Esta noite receberei Aiko em casa...Talvez você tenha notado o frêmito de minhas frases...ela tem me feito muito bem. Apesar do tempo, os olhos não mudaram...continua vivaz. Lembro-me de lhe ter contado nossa história, foi minha primeira mulher e agora parece que o acaso caminha para que seja a última.

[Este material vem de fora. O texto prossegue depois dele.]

(* ===== verification/Validation.v ===== *)
(** * Validation errors

    [include/kcenon/container/container/schema.h], namespace
    [validation_codes] (the codes 310 to 317 and their messages) and the struct
    [validation_error] with the functions that build one error per kind of
    failure. *)

From S2P Require Import Prelude Float ErrorCodes Types.

Module validation_codes.

Definition missing_required : Z := 310.
Definition type_mismatch : Z := 311.
Definition out_of_range : Z := 312.
Definition invalid_length : Z := 313.
Definition pattern_mismatch : Z := 314.
Definition not_in_allowed_values : Z := 315.
Definition custom_validation_failed : Z := 316.
Definition nested_validation_failed : Z := 317.

Definition messages : list (Z * string) :=
  [ (missing_required, "Required field is missing"); (type_mismatch, "Field type mismatch");
    (out_of_range, "Value is out of range"); (invalid_length, "Invalid length");
    (pattern_mismatch, "Pattern mismatch");
    (not_in_allowed_values, "Value not in allowed list");
    (custom_validation_failed, "Custom validation failed");
    (nested_validation_failed, "Nested schema validation failed") ]%string.

Definition get_message (code : Z) : string :=
  match error_codes.find_case code messages with
  | Some m => m
  | None => error_codes.get_message code
  end.
End validation_codes.

Module validation_error.
#[local] Open Scope string_scope.

Record t : Type := ValidationError { field : string; message : string; code : Z }.

#[global] Instance t_eq_dec : EqDecision t.
Proof. solve_decision. Defined.

(** [validation_error()] *)
Definition none : t := ValidationError "" "" 0%Z.

Definition missing_required (field_name : string) : t :=
  ValidationError field_name ("Required field '" ++ field_name ++ "' is missing")
    validation_codes.missing_required.

Definition type_mismatch (field_name : string) (expected actual : value_types) : t :=
  ValidationError field_name
    ("Field '" ++ field_name ++ "' type mismatch: expected " ++
     get_string_from_type expected ++ ", got " ++ get_string_from_type actual)
    validation_codes.type_mismatch.

(** The template over the number type: [show] is its [std::to_string]. *)
Definition out_of_range (show : Z → string) (field_name : string) (value min_val max_val : Z) : t :=
  ValidationError field_name
    ("Field '" ++ field_name ++ "' value " ++ show value ++ " is out of range [" ++
     show min_val ++ ", " ++ show max_val ++ "]")
    validation_codes.out_of_range.

Definition invalid_length (field_name : string) (actual min_len max_len : Z) : t :=
  ValidationError field_name
    ("Field '" ++ field_name ++ "' length " ++ to_string actual ++ " is outside bounds [" ++
     to_string min_len ++ ", " ++ to_string max_len ++ "]")
    validation_codes.invalid_length.

Definition pattern_mismatch (field_name pattern : string) : t :=
  ValidationError field_name
    ("Field '" ++ field_name ++ "' does not match pattern '" ++ pattern ++ "'")
    validation_codes.pattern_mismatch.

Definition not_allowed (field_name value : string) : t :=
  ValidationError field_name
    ("Field '" ++ field_name ++ "' value '" ++ value ++ "' is not in allowed values")
    validation_codes.not_in_allowed_values.

Definition custom_failed (field_name reason : string) : t :=
  ValidationError field_name
    ("Field '" ++ field_name ++ "' custom validation failed: " ++ reason)
    validation_codes.custom_validation_failed.

Definition nested_failed (field_name : string) (nested_errors : list t) : t :=
  ValidationError field_name
    ("Field '" ++ field_name ++ "' nested validation failed with " ++
     to_string (Z.of_nat (length nested_errors)) ++ " error(s)")
    validation_codes.nested_validation_failed.

(** [err.field = name + "." + err.field] *)
Definition prefixed (name : string) (err : t) : t :=
  ValidationError (name ++ "." ++ field err) (message err) (code err).
End validation_error.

Desculpe a brevidade, mas espero que minhas desculpas sejam aceitas e aguardo ansiosamente mais novidades suas daí. Se Tung perguntar desta vez, diga que estou bem e lhe mande um beijo.
Fica um para você também.
Até breve.
Cada vez que recruto minhas loucuras, viagens e anseios com a experiência de qualquer coisa que não tenho, extraio disso uma destilação surreal. Escrevendo, sublimo essa coisa pelo ralo. A vagar por bueiros, ela encontra todo tipo de destilados da cidade, dos santos aos psicopatas. A amálgama humana se mistura, formando o mais intenso e real do pensamento e vai à superfície buscar as narinas dos transeuntes, mas são retidas pelas tampas dos bueiros que friamente censuram o regresso das idéias.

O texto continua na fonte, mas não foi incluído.